INSTRUCTIONS TO FOLLOW – Below are entries; copy exactly the lines from the one with "assert (Hw : wf" through the one with "End BitSetTheory.", both included, and leave out the rest.

Data items –
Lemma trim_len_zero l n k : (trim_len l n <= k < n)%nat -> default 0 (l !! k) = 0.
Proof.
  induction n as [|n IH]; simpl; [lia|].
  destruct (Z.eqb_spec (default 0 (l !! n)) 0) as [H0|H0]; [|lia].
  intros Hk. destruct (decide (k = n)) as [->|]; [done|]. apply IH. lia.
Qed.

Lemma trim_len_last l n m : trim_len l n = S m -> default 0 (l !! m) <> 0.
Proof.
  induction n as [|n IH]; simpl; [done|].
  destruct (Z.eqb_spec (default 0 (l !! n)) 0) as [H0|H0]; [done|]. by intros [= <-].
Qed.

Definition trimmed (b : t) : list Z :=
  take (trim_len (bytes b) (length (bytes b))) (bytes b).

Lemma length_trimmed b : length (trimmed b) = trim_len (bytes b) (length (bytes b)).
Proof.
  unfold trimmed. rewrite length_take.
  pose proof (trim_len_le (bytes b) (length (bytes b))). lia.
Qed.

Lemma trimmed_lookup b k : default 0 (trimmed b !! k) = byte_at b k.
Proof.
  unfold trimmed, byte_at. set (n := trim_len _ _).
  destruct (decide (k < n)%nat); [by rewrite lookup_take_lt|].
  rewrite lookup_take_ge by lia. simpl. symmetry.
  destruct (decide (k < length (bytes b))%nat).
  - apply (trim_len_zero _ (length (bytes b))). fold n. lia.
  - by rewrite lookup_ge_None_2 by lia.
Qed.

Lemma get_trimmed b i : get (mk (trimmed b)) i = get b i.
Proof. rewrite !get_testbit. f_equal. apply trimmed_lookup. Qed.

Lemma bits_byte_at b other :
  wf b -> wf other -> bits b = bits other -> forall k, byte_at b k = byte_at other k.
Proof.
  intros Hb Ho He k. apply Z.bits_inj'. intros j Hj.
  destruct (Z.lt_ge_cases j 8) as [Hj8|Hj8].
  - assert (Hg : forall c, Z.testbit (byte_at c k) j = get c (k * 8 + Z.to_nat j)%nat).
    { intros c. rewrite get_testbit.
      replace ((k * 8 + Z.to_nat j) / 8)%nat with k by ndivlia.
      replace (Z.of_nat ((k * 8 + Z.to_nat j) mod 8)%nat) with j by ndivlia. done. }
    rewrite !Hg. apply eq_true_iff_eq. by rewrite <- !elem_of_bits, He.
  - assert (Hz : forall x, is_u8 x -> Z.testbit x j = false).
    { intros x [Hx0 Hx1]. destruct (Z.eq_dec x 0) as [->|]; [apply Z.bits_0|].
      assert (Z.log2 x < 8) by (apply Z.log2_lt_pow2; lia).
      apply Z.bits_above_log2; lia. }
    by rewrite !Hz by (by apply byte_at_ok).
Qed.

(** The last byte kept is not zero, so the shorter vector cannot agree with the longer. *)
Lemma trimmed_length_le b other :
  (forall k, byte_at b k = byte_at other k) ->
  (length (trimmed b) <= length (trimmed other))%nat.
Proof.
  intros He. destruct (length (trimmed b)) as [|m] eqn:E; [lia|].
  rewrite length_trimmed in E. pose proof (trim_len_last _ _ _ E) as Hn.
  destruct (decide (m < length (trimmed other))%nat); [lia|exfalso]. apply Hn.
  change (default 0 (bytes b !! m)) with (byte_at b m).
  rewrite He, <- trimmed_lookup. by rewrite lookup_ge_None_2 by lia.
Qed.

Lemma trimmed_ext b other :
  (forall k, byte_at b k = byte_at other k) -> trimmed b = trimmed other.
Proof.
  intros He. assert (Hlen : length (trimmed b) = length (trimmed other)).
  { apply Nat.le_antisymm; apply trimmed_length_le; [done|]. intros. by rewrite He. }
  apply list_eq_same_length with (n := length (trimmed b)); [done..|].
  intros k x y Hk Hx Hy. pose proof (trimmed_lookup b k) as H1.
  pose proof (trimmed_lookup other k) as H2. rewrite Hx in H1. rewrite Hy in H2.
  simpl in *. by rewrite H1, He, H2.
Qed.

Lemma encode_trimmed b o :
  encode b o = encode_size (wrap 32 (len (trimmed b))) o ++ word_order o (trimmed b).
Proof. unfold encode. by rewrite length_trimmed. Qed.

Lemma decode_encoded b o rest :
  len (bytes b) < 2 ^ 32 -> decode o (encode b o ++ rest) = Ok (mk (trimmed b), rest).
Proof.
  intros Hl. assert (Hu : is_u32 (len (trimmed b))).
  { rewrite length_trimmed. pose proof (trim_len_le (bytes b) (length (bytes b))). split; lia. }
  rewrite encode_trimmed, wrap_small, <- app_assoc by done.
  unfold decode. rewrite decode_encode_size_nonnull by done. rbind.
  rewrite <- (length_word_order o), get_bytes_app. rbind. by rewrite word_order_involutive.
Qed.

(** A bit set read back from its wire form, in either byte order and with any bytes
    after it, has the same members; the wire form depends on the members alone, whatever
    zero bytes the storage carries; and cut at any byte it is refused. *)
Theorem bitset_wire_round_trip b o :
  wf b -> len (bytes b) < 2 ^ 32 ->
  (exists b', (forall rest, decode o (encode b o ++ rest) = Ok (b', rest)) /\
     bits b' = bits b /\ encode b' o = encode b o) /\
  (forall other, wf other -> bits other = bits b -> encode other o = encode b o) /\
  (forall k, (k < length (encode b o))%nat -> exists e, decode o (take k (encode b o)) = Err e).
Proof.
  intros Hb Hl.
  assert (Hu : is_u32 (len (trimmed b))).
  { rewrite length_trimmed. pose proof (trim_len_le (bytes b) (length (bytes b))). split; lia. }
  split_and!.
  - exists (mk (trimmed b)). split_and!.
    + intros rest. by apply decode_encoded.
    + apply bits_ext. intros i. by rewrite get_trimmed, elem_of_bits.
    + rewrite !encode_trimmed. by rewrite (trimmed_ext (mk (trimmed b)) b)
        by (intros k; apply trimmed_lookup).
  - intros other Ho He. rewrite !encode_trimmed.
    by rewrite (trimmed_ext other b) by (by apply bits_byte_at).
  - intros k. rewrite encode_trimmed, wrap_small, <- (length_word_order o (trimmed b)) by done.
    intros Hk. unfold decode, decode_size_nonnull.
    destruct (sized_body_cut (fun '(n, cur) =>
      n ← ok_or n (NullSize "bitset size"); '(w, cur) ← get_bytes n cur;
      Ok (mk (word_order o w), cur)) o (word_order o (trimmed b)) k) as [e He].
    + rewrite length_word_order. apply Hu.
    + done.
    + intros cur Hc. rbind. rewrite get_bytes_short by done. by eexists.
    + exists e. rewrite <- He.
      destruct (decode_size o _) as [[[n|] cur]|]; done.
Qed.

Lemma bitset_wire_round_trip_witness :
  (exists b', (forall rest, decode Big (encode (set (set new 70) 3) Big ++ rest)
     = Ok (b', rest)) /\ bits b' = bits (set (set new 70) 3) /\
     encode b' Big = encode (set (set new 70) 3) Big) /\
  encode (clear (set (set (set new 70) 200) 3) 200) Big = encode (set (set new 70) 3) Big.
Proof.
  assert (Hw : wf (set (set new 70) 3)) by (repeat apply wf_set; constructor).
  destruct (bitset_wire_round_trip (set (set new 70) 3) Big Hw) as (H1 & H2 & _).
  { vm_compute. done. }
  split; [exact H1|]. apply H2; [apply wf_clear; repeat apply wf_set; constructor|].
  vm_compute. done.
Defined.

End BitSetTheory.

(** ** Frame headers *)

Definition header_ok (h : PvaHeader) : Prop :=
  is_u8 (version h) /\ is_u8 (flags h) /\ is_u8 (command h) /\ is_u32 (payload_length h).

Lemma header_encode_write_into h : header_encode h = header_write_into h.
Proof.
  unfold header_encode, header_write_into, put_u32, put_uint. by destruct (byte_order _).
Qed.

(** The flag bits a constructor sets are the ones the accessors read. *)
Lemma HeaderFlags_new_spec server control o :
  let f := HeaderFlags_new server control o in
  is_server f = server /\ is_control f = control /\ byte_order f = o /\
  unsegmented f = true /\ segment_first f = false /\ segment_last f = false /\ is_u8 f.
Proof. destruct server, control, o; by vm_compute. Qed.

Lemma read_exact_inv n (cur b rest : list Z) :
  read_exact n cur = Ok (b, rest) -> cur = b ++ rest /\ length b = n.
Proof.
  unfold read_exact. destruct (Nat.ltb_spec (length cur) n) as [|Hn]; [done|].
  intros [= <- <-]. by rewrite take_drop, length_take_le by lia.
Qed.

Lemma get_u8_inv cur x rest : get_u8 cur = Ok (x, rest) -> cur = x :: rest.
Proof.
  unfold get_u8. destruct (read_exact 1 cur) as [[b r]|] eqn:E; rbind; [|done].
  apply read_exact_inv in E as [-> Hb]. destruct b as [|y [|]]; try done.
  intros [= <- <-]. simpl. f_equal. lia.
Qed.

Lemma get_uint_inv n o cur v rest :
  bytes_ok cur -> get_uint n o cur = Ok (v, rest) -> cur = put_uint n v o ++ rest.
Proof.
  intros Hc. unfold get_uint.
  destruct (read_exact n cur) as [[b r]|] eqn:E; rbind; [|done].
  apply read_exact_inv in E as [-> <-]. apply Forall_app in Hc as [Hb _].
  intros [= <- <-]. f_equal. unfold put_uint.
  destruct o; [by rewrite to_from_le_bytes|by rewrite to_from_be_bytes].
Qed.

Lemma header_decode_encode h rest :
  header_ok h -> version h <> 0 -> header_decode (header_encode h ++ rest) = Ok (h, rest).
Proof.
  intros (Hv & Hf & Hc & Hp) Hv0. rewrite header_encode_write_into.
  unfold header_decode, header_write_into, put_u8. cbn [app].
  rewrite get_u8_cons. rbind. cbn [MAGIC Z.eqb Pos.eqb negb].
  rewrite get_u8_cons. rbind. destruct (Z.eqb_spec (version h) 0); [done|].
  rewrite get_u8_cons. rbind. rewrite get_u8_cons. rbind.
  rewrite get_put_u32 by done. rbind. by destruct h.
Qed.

* * *

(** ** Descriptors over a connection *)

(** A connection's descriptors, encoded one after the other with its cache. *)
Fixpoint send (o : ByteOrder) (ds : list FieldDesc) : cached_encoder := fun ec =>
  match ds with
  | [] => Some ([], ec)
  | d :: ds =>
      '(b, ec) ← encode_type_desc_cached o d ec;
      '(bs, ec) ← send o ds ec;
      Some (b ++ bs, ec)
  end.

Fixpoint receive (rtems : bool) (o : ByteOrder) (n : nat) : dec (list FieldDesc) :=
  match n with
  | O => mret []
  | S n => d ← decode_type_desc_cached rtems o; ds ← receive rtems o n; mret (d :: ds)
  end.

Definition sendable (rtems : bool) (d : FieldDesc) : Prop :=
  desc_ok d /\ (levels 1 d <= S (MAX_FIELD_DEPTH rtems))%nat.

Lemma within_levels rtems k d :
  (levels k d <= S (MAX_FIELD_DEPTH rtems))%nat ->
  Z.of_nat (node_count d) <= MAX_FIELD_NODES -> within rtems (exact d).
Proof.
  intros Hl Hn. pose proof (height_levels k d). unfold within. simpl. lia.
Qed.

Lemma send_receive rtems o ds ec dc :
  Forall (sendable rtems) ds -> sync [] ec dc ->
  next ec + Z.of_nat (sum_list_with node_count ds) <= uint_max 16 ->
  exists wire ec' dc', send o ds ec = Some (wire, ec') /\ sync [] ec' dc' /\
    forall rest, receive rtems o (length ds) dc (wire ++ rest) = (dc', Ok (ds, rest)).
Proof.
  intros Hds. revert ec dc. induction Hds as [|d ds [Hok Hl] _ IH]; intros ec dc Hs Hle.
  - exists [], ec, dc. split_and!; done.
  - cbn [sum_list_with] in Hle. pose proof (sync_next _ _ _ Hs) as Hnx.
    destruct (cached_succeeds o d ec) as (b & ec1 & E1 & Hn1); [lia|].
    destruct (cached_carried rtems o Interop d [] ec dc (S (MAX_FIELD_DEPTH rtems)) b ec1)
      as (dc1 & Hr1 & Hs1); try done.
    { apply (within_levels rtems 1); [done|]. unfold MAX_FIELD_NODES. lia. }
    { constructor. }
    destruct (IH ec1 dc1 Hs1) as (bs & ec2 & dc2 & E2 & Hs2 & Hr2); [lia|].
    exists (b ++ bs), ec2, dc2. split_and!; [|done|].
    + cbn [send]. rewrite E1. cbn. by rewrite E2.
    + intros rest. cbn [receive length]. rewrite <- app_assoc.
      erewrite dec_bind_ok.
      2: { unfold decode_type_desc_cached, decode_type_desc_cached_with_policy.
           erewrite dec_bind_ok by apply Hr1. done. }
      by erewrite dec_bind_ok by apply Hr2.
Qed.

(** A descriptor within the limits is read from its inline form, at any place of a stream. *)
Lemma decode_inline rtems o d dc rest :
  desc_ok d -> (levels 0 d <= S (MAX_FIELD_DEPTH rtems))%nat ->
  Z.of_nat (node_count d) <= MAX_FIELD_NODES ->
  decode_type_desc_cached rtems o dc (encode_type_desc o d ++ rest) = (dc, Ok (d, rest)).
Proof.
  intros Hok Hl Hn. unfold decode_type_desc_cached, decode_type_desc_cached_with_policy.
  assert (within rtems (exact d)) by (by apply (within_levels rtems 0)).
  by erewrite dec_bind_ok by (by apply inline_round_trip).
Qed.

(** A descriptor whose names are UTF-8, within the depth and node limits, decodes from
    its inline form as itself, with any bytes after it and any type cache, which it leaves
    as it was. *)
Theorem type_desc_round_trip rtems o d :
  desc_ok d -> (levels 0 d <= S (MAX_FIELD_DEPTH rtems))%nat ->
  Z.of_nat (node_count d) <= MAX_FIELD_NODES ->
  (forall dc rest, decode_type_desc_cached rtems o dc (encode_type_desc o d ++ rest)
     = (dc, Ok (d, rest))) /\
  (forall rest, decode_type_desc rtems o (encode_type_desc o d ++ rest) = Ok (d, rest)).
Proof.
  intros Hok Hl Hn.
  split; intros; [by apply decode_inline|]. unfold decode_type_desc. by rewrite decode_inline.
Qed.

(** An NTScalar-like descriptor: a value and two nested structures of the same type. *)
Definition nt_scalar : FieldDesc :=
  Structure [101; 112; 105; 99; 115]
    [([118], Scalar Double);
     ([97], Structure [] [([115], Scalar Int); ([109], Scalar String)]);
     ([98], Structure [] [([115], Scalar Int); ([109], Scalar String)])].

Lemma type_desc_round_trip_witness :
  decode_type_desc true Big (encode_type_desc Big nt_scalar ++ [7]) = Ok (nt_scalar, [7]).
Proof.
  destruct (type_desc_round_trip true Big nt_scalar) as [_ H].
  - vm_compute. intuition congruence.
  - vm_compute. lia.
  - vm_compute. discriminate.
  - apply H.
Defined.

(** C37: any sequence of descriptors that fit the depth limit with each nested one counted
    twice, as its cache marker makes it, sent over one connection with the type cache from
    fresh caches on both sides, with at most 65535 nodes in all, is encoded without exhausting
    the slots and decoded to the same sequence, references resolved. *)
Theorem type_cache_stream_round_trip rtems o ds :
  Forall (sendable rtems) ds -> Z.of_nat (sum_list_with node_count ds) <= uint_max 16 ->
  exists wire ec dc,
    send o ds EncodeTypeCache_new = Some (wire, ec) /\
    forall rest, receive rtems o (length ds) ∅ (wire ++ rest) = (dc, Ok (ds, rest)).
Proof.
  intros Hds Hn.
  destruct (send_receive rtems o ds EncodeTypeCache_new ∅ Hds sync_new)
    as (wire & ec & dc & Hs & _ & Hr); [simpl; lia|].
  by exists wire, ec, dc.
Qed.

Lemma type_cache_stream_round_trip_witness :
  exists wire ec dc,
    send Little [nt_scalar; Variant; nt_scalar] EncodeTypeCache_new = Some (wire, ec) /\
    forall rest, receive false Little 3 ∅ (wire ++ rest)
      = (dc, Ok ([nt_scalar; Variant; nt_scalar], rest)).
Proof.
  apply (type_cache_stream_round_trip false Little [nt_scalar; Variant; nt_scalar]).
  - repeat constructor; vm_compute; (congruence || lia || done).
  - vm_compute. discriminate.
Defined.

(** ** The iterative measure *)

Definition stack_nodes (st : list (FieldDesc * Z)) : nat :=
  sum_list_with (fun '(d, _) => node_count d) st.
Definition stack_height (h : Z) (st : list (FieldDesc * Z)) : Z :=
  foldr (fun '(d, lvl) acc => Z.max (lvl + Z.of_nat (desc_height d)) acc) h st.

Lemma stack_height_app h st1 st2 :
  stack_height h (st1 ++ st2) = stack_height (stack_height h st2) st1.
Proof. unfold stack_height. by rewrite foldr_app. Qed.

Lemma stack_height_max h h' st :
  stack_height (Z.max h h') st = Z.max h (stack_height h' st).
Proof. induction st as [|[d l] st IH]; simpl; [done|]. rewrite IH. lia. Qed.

---

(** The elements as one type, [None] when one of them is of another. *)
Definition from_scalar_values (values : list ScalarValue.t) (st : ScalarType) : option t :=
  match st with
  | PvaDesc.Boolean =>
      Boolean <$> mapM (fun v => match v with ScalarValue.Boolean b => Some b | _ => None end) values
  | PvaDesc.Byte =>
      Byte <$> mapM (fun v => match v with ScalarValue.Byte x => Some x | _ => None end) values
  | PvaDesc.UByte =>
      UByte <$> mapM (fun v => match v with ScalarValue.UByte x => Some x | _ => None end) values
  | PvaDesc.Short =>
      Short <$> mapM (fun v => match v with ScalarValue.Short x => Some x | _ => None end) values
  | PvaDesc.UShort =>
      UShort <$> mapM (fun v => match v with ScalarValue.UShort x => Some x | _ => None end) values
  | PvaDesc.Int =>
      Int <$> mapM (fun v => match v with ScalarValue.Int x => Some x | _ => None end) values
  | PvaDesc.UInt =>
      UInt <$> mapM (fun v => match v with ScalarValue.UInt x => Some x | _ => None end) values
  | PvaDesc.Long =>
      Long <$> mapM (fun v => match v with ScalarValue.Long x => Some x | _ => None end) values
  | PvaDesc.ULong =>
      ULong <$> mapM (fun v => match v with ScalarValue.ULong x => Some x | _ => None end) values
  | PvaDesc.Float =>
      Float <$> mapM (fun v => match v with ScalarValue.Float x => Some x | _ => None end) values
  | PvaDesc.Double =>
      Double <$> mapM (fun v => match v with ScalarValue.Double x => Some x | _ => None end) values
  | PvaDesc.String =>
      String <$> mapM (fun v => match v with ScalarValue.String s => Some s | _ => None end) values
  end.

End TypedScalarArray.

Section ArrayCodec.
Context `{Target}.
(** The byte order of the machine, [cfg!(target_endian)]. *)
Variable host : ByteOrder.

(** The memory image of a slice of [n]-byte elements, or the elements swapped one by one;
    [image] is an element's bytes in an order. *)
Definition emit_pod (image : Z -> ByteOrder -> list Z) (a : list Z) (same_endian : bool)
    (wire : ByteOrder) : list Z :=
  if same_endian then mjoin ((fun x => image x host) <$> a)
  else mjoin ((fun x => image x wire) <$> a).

EXERCISE RESULT –
  assert (Hw : wf (set (set new 70) 3)) by (repeat apply wf_set; constructor).
  destruct (bitset_wire_round_trip (set (set new 70) 3) Big Hw) as (H1 & H2 & _).
  { vm_compute. done. }
  split; [exact H1|]. apply H2; [apply wf_clear; repeat apply wf_set; constructor|].
  vm_compute. done.
Defined.

End BitSetTheory.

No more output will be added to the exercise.